DESPITE GLOOMY ECONOMY, MALARIA DEATHS CAN STILL BE HALTED BY 2015 – UN OFFICIAL

Source: unic.org

29 September - Despite the tough global economy, new commitments by governments give hope that deaths from malaria, which now kills some 1 million people around the world every year, can be eliminated by the target date of 2015, a senior United Nations official said today.

“With these kinds of commitments, the fact that we can see our way to the finishing line in 2015 to end deaths from malaria could be one of those major, major stories of… the early 21st century,” Assistant Secretary-General for Policy Planning Robert Orr told a news briefing in an overview of the achievements of last week's Millennium Development Goals (MDGs) Summit and the ongoing General Assembly's annual session.

He cited major increases in commitments already made by France, Canada, Norway and Japan to the UN-backed Global Fund to Fight HIV/AIDS, Tuberculosis and Malaria ahead of its replenishment

conference, which Secretary-General Ban Ki-moon will chair in New York next week, and a United Kingdom pledge to triple its malaria funding to £500 million by 2014.

“The assumption has been that this is not only a tough environment but for the Global Fund… but that this was going to be a very tough replenishment,” he said, calling the pledges already made “some very good signs that replenishment will do quite well.”

Mr. Orr also voiced satisfaction over the MDG summit as whole, which brought together 139 heads of State or government in an effort to boost support for the ambitious targets that aim to slash extreme poverty and hunger, maternal and infant mortality, disease and lack of access to education and health services, all by 2015.

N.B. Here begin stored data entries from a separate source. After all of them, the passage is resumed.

(** An environment that answers from a table: a listed command
    answers as listed (a clone is listed as [git clone <url>]), a clone
    that is not listed succeeds and creates its target, every other
    command succeeds silently. *)
Definition scripted (answers : list (string * Answer)) : Oracle :=
  fun _ d i =>
    match i with
    | GitClone url target =>
        match lookup_answer ("git clone " ++ url) answers with
        | Some a => MkResponse (ans_code a) (ans_out a) (ans_err a) (ans_disk a d)
        | None =>
            MkResponse 0 ""
                       (text ["Receiving objects:  50% (1/2)"; "Receiving objects: 100% (2/2)"])
                       (set_area d target (Some (clone_of url)))
        end
    | Run cmd _ _ =>
        match lookup_answer cmd answers with
        | Some a => MkResponse (ans_code a) (ans_out a) (ans_err a) (ans_disk a d)
        | None => MkResponse 0 "" "" d
        end
    end.

Definition says (out : string) : Answer := MkAnswer 0 out "" id.

Definition fails (code : Z) (err : string) : Answer := MkAnswer code "" err id.

Definition world (d : Disk) (answers : list (string * Answer)) (input : list string) : World :=
  MkWorld d [] input [] None false "posix" (fun _ => true)
          (fun repo =>
             match repo with
             | BASE_REPO_DIR => "[Errno 2] No such file or directory: '/work/base_repo'"
             | MERGE_REPO_DIR => "[Errno 2] No such file or directory: '/work/merge_repo'"
             end)
          (scripted answers).

Definition empty_disk : Disk := MkDisk None None.

Definition cloned_disk : Disk :=
  MkDisk (Some (clone_of "https://example.org/base.git"))
         (Some (clone_of "https://example.org/in.git")).

(** What [git branch -r] prints for remote branches main, dev, main and
    the HEAD pointer. *)
Definition branch_listing : string :=
  text ["  origin/HEAD -> origin/main"; "  origin/main"; "  origin/dev"; "  origin/main"].

(** What [git remote show origin] prints. *)
Definition remote_show : string :=
  text ["* remote origin"; "  Fetch URL: https://example.org/in.git"; "  HEAD branch: main"].

Definition no_flags : Args.t :=
  Args.Make false false false None false false false false false false false None None None.

(** [-y] with both URLs taken from the environment. *)
Definition args_y : Args.t :=
  Args.Make false false false None false false false false false false true None
            (Some "https://example.org/base.git") (Some "https://example.org/in.git").

(** [--retry -y], both URLs from the environment. *)
Definition args_retry : Args.t :=
  Args.Make false false false None true false false false false false true None
            (Some "https://example.org/base.git") (Some "https://example.org/in.git").


(** A listing, a default branch and a date for main; the lookup for dev
    fails. *)
Definition probe_answers : list (string * Answer) :=
  [("git branch -r", says branch_listing);
   ("git remote show origin", says remote_show);
   ("git log origin/dev -1 --format=%ci", fails 128 "fatal: bad revision 'origin/dev'");
   ("git log origin/main -1 --format=%ci", says (text ["2024-05-01 10:00:00 +0000"]))].






End Fixture.

(** ** Vocabulary of the statements *)


(** [b] occurs in [s]. *)
Definition substring (b s : string) : Prop := exists pre post, s = pre ++ b ++ post.

(** The processes started during a run, in order. *)
Fixpoint spawns (t : list Event) : list Invocation :=
  match t with
  | [] => []
  | Spawned i _ :: rest => i :: spawns rest
  | _ :: rest => spawns rest
  end.

(** The prompts shown during a run, in order. *)
Fixpoint asked (t : list Event) : list string :=
  match t with
  | [] => []
  | Asked prompt :: rest => prompt :: asked rest
  | _ :: rest => asked rest
  end.

(** A computation leaves a component of the world as it found it. *)
Definition keeps {X A} (f : World -> X) (m : M A) : Prop :=
  forall w, f (snd (m w)) = f w.


(** A component of the world that starting a process, printing and
    recording analytics do not touch. *)
Class Passive {X} (f : World -> X) : Prop := {
  passive_disk : forall d w, f (with_disk d w) = f w;
  passive_trace : forall t w, f (with_trace t w) = f w;
  passive_ANALYTICS : forall a w, f (with_ANALYTICS a w) = f w
}.



(** [run_cmd] spelled out, for a process that was started and answered
    [r]: what it returns or raises, what it prints, and the world it
    leaves. *)
Definition run_outcome (cmd : string) (live : bool) (r : Response) : result string :=
  if (exit_code r =? 0)%Z then Ok (if live then "" else PyStr.strip (out r))
  else if live then Raise (AttributeError "'NoneType' object has no attribute 'strip'")
  else Raise (Exception ("Command failed: " ++ cmd)).

(** What [run_cmd] writes to the console after the process ended. *)
Definition run_prints (args : Args.t) (cmd : string) (live : bool) (r : Response) : list Event :=
  (if Args.debug args then
     [Printed ("[DEBUG] Command: " ++ cmd);
      Printed ("[DEBUG] Exit Code: " ++ pretty (exit_code r));
      Printed ("[DEBUG] Output: " ++ (if live then "" else PyStr.strip (out r)))]
   else [])
  ++ (if (exit_code r =? 0)%Z || live then []
      else [Printed ("[red]Error: " ++ PyStr.strip (err r) ++ "[/red]")]).

(** The answer of the process that [run_cmd] starts in world [w]. *)
Definition answer_to (cmd : string) (cwd : Repo) (live : bool) (w : World) : Response :=
  respond w (trace w) (disk w) (Run cmd cwd (negb live)).

(** The world [run_cmd] leaves. *)
Definition run_world (args : Args.t) (cmd : string) (cwd : Repo) (live : bool) (w : World) : World :=
  let r := answer_to cmd cwd live w in
  MkWorld (disk_after r)
          (trace w ++ Spawned (Run cmd cwd (negb live)) (exit_code r) :: run_prints args cmd live r)
          (stdin w)
          (if Args.analytics args
           then ANALYTICS w ++ [MkRecord cmd (exit_code r =? 0)%Z]
           else ANALYTICS w)
          (LOGFILE_HANDLE w) (SUCCESS w) (os_name w) (which w) (missing_dir_error w) (respond w).

(** What a date lookup records for a branch. *)
Definition recorded (r : result string) : string :=
  match r with
  | Ok date => date
  | Raise _ => "N/A"
  end.

(** The conflict policy of a run, as the handler of [perform_merge]
    reads it from the flags. *)
Inductive ConflictPolicy : Type := NoPolicy | FavorBase | FavorIncoming.

Definition policy_of (args : Args.t) : ConflictPolicy :=
  if Args.merge_conflict_side args then FavorIncoming
  else if Args.merge_conflict_base args then FavorBase
  else NoPolicy.

(** The merge command that forces the side of a policy. *)
Definition forced_merge_cmd (policy : ConflictPolicy) : string :=
  match policy with
  | FavorIncoming => "git merge --strategy=recursive -X theirs merge_repo/HEAD"
  | FavorBase => "git merge --strategy=recursive -X ours merge_repo/HEAD"
  | NoPolicy => ""
  end.

Definition conflict_message (subdir : string) : string :=
  "[yellow]Merge conflict occurred while merging into '" ++ subdir ++ "'[/yellow]".


(** ** Vocabulary of the further properties *)

(** The processes started during a run with their exit codes, in
    order. *)
Fixpoint started (t : list Event) : list (Invocation * Z) :=
  match t with
  | [] => []
  | Spawned i code :: rest => (i, code) :: started rest
  | _ :: rest => started rest
  end.

(** What a computation adds to the processes started, together with
    its outcome. *)
Definition starts {A} (m : M A) (P : result A -> list (Invocation * Z) -> Prop) : Prop :=
  forall w, exists l,
    started (trace (snd (m w))) = (started (trace w) ++ l)%list /\ P (fst (m w)) l.

(** The footprint of one call of the runner for the process [i]:
    nothing is started and the call raises (the directory is
    missing), or the process exits non-zero and the call raises, or
    it exits zero and the call returns. *)
Definition one_process (i : Invocation) (r : result string) (l : list (Invocation * Z)) : Prop :=
  (l = [] /\ raised r = true)
  \/ (exists code, code <> 0%Z /\ l = [(i, code)] /\ raised r = true)
  \/ (l = [(i, 0%Z)] /\ raised r = false).

(** What the terminal saw of the operator: the prompts shown and the
    input still unread. *)
Definition dialogue (w : World) : list string * list string := (asked (trace w), stdin w).

(** The analytics entries that the processes started through the
    runner would give: one per [subprocess.run], none for a clone. *)
Fixpoint records_of (l : list (Invocation * Z)) : list ExecutionRecord :=
  match l with
  | [] => []
  | (Run cmd _ _, code) :: rest => MkRecord cmd (code =? 0)%Z :: records_of rest
  | (GitClone _ _, _) :: rest => records_of rest
  end.

(** The analytics list mirrors the processes started so far. *)
Definition analytics_in_step (w : World) : Prop :=
  ANALYTICS w = records_of (started (trace w)).

(** A computation keeps a property of the world. *)
Definition preserves {A} (I : World -> Prop) (m : M A) : Prop :=
  forall w, I w -> I (snd (m w)).

(** A character does not occur in a string. *)
Definition free_of (c : ascii) (s : string) : Prop := PyStr.contains (String c EmptyString) s = false.

(** The first and the last character of a string, if any. *)
Definition first_char (s : string) : option ascii :=
  match s with
  | EmptyString => None
  | String c _ => Some c
  end.

Fixpoint last_char (s : string) : option ascii :=
  match s with
  | EmptyString => None
  | String c EmptyString => Some c
  | String _ rest => last_char rest
  end.

(** Neither the first nor the last character is whitespace. *)
Definition trimmed (s : string) : Prop :=
  (forall c, first_char s = Some c -> PyStr.is_space c = false)
  /\ (forall c, last_char s = Some c -> PyStr.is_space c = false).


(** ** Further flag settings and outputs for concrete runs *)

Module Scenes.

Import Fixture.

(** [--merge-preview] *)
Definition args_preview : Args.t :=
  Args.Make false false false None false false false true false false false None None None.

“Even six, 12 months ago, there was real doubt in many quarters that the Millennium Development Goals could gain any additional traction in this current economic environment, that governments and everyone else were hunkering down and this was not a time for renewing commitments or certainly strengthening them,” he said.

“I think the summit in that regard proved to be very encouraging,” he added, citing the “significant development” of a number of governments making additional commitments. .

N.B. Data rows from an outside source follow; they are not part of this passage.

(** * Route ordering and traffic-light timing: a shallow embedding

    The two Python modules of the repository are embedded here:

    - [route_optimizer.py], function [optimize_route] with its three
      ordering strategies (exhaustive search, nearest neighbour followed by
      2-opt, greedy hybrid) and the formatting of its totals; the functions
      [get_daylight_conditions], [get_accident_risk],
      [get_safety_recommendations] and [simulate_traffic_conditions]; and
      [check_for_traffic_updates];
    - [traffic_light_optimizer.py], functions [initialize_traffic_light_map],
      [detect_traffic_lights_on_route], [estimate_traffic_light_delay],
      [optimize_arrival_time], [analyze_route_for_lights] and
      [get_light_timing_for_route].

    The functions that talk to a provider over HTTP ([geocode_address],
    [get_distance_matrix], [get_weather], [get_route_details]) and the
    haversine formula of [calculate_distance] are not embedded; where an
    embedded function calls one of them, its answer is a parameter.

    Numbers.  Python floats are idealised as exact rationals ([Q]): no
    rounding error, no infinity, no NaN, no overflow; the one float whose
    rounding decides an answer, [datetime.timestamp()], is rounded to
    binary64 as Python does.  Integer fields stay
    in [Z]; list positions and waypoint indices are [nat].  A [datetime] is
    the number of microseconds since the Unix epoch (a naive one is read as
    UTC, as the source does), without the bounds of Python's [datetime].
    What the source takes from the Python runtime and not from the
    repository ([math.sqrt], the [random] module, [str.lower], the
    clock) is a Section variable.

    Errors.  A Python exception is [None] in the [option] monad; the
    [try]/[except] around [optimize_route] turns it into the failure marker.
    Loops that Python does not bound (the 2-opt improvement loop) take
    fuel, and running out of fuel is kept apart from raising. *)

From Stdlib Require Import String ZArith QArith Qround Qabs List Bool Lia Lqa.
From Stdlib Require Import Permutation Sorted DecimalString PeanoNat.
From Stdlib Require Import SetoidList SetoidPermutation.
Import ListNotations.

Among other achievements he highlighted a meeting on climate change where “a much clearer picture” emerged on the path to the next climate conference in Cancun, Mexico, at the end of the year, with a balanced package of measures being proposed.

Nicholas Haysom, Director in the Executive Office of the Secretary-General, underscored the value of the mini-summits and more than 100 bilateral meetings that Mr. Ban held with national leaders, “to counter what a wag suggested to me that GA week is the diplomatic equivalent of speed dating in which the encounters are too brief to lose one's virtue.”

As examples he cited a mini-summit on Sudan in which plans were discussed the consequences of the upcoming independence referendum in southern Sudan, and another on Somalia in which the UN made clear its intention to step up its presence in the war-torn country.